Accounting & Valuation

What Is a Write-Off?

The Quick Answer

A write-off is when a company formally removes an asset value from its books because it is no longer worth anything. A loan that will never be repaid or unsold inventory gone bad gets written off as a loss. It is an accounting admission that money or value is gone for good.

2 min read Updated: June 2026 Difficulty:
Author: Kiril Koparanov

How does a write-off work?

An asset is only worth what it can actually deliver, and sometimes that value quietly drops to nothing: an invoice that will never be paid, a batch of stock no one will buy. A write-off is the accounting step that finally takes that dead value off the books, cutting the receivable or the inventory down to zero and booking the loss as an expense.

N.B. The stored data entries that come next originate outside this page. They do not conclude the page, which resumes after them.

(** * The Animal/Dog object model of [generated_v1.c]

    A shallow embedding of the C translation unit: the two structs as byte
    layouts inside a block-structured memory, the four functions
    [Dog_new], [Dog_speak], [Dog_getSecret] and [dog_print] as computations
    in a state-and-undefined-behaviour monad, and the libc functions they
    call ([malloc], [strncpy], [strcpy], [printf]) after ISO C. *)

From Stdlib Require Import Strings.Byte Strings.String.
From stdpp Require Import base option list gmap.

Local Open Scope nat_scope.

(** ** Bytes and C strings *)

(** [c == '\0'] *)
Definition is_nul (c : byte) : bool := Byte.eqb c x00.

(** The characters of the C string that starts a run of readable bytes: the
    bytes before the first terminator.  [None] when the bytes end before a
    terminator is met (the read would leave the object). *)
Fixpoint cstr_of (bs : list byte) : option (list byte) :=
  match bs with
  | [] => None
  | c :: bs' => if is_nul c then Some [] else cons c <$> cstr_of bs'
  end.

(** What [strncpy] reads: at most [n] characters, stopping early at a
    terminator.  [None] when the bytes end first. *)
Fixpoint strn_of (n : nat) (bs : list byte) : option (list byte) :=
  match n with
  | O => Some []
  | S n' =>
      match bs with
      | [] => None
      | c :: bs' => if is_nul c then Some [] else cons c <$> strn_of n' bs'
      end
  end.

(** A text without embedded terminator, as a C string can hold it. *)
Definition nul_free (str : list byte) : Prop := Forall (λ c, is_nul c = false) str.

(** The line feed of the two format strings. *)
Definition LF : byte := x0a.

(** ** Memory: blocks of bytes, pointers with offsets *)

Abbreviation loc := positive.

Inductive ptr : Type :=
  | NULL
  | Ptr (l : loc) (off : nat).

Definition is_null (p : ptr) : bool :=
  match p with NULL => true | Ptr _ _ => false end.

A write-off is essentially a formal admission: the company is no longer pretending this thing is worth what it once claimed.

The Analogy

Clearing out the spoiled stock
A write-off is like finally throwing out the moldy food at the back of the fridge. For a while you kept pretending you might still eat it, but eventually you admit it is waste and bin it. The food is gone either way; the write-off is just the honest moment you stop counting it as something you own.

Why do companies take write-offs?

Companies write off assets to keep their books honest and to follow rules that require reporting assets at realistic values. Writing something off also lowers reported profit, which can reduce the taxes a company owes, since the loss is a genuine expense. Common write-offs include unpaid debts (bad debt), worthless inventory, and goodwill from an acquisition that did not work out.

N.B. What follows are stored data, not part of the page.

(* ------------------------------------------------------------------ *)
(** ** Replaying the previous output *)




(* ------------------------------------------------------------------ *)
(** ** Expansion that succeeds *)

Lemma entry_of_source_valid_ok (current_dir : result path io_error) (wd compiler : path)
  (flags : list string) (output : option path) (source r : path) (out : option path) :
  valid_utf8 compiler = true ->
  (forall o, output = Some o -> valid_utf8 o = true) ->
  valid_utf8 source = true ->
  into_abspath current_dir source wd = Returns (Ok r) ->
  into_abspath_opt current_dir output wd = Returns (Ok out) ->
  exists e, entry_of_source current_dir wd compiler flags output source = Returns (Ok e) /\
            file e = r.
Proof.
  intros Hc Ho Hs Hr Hout. unfold entry_of_source, into_string. rewrite Hc. cbn [obind].
  destruct output as [o|].
  - rewrite (Ho o eq_refl). cbn [rbind obind]. rewrite Hs. cbn [obind]. rewrite Hr.
    cbn [omap_err rmap_err obind].
    rewrite Hout. cbn [omap_err rmap_err obind]. eexists. split; reflexivity.
  - rewrite Hs. cbn [obind]. rewrite Hr. cbn [omap_err rmap_err obind].
    rewrite Hout. cbn [omap_err rmap_err obind]. eexists. split; reflexivity.
Qed.

(** The converse of the all-or-nothing conversion: with an absolute working
    directory free of [.] and [..], when the compiler, the output and every
    source are valid UTF-8 text, and the process working directory can be
    read or the paths are relative, the conversion succeeds with one entry
    per source, each naming an absolute file free of [.] and [..]. *)
Theorem entries_of_valid_ok (current_dir : result path io_error) (wd compiler : path)
  (flags : list string) (sources : list path) (output : option path) :
  is_absolute wd = true -> normal_path wd = true ->
  valid_utf8 compiler = true ->
  (forall o, output = Some o ->
     valid_utf8 o = true /\ (is_absolute o = false \/ exists c, current_dir = Ok c)) ->
  List.Forall (fun s => valid_utf8 s = true /\
                        (is_absolute s = false \/ exists c, current_dir = Ok c)) sources ->
  exists entries,
    entries_of current_dir (Compile wd compiler flags sources output) = Returns (Ok entries) /\
    Forall2 (fun _ entry => is_absolute (file entry) = true /\ normal_path (file entry) = true)
      sources entries.
Proof.
  intros Hwd Hnwd Hc Ho Hsrc.
  assert (Hout : exists out, into_abspath_opt current_dir output wd = Returns (Ok out)).
  { destruct output as [o|]; [|exists None; reflexivity].
    destruct (Ho o eq_refl) as [_ Hcase].
    destruct (into_abspath_resolves current_dir wd o Hwd Hnwd Hcase) as (r & Hr & _).
    exists (Some r). cbn [into_abspath_opt]. rewrite Hr. reflexivity. }
  destruct Hout as [out Hout].
  apply map_collect_all_ok. eapply List.Forall_impl; [|exact Hsrc].
  intros s [Hs Hcase].
  destruct (into_abspath_resolves current_dir wd s Hwd Hnwd Hcase) as (r & Hr & Habs & Hn).
  destruct (entry_of_source_valid_ok current_dir wd compiler flags output s r out Hc
              (fun o Heq => proj1 (Ho o Heq)) Hs Hr Hout) as [e [He Hfile]].
  exists e. split; [exact He|]. rewrite Hfile. auto.
Qed.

What is the difference between a write-off and a write-down?

A write-off and a write-down are close cousins. A write-down reduces an asset's value to a lower figure when it is worth less than the books claim but still worth something. A write-off goes all the way, cutting the value to zero. A write-down says "this is worth less than we thought"; a write-off says "this is worth nothing at all."

What is a real example of a write-off?

The most common write-offs are quiet, not dramatic.

Real-World Example

Banks writing off bad loans in 2020
When the COVID-19 pandemic struck in 2020, major banks braced for a wave of borrowers who could not repay. They moved billions of dollars of loans toward write-off, formally accepting that much of the money would never come back.¹ It showed the everyday purpose of a write-off: not theater, but the honest recognition that value already lost is now gone from the books.

The TL;DR for Write-Off

At a Glance

Key Takeaways
- A write-off removes an asset's value from the books when it becomes worthless.
- Common examples are unpaid debts, spoiled inventory, and failed goodwill.
- The lost value is recorded as an expense, which also reduces taxable profit.
- A write-down is the milder cousin, cutting value partway rather than to zero.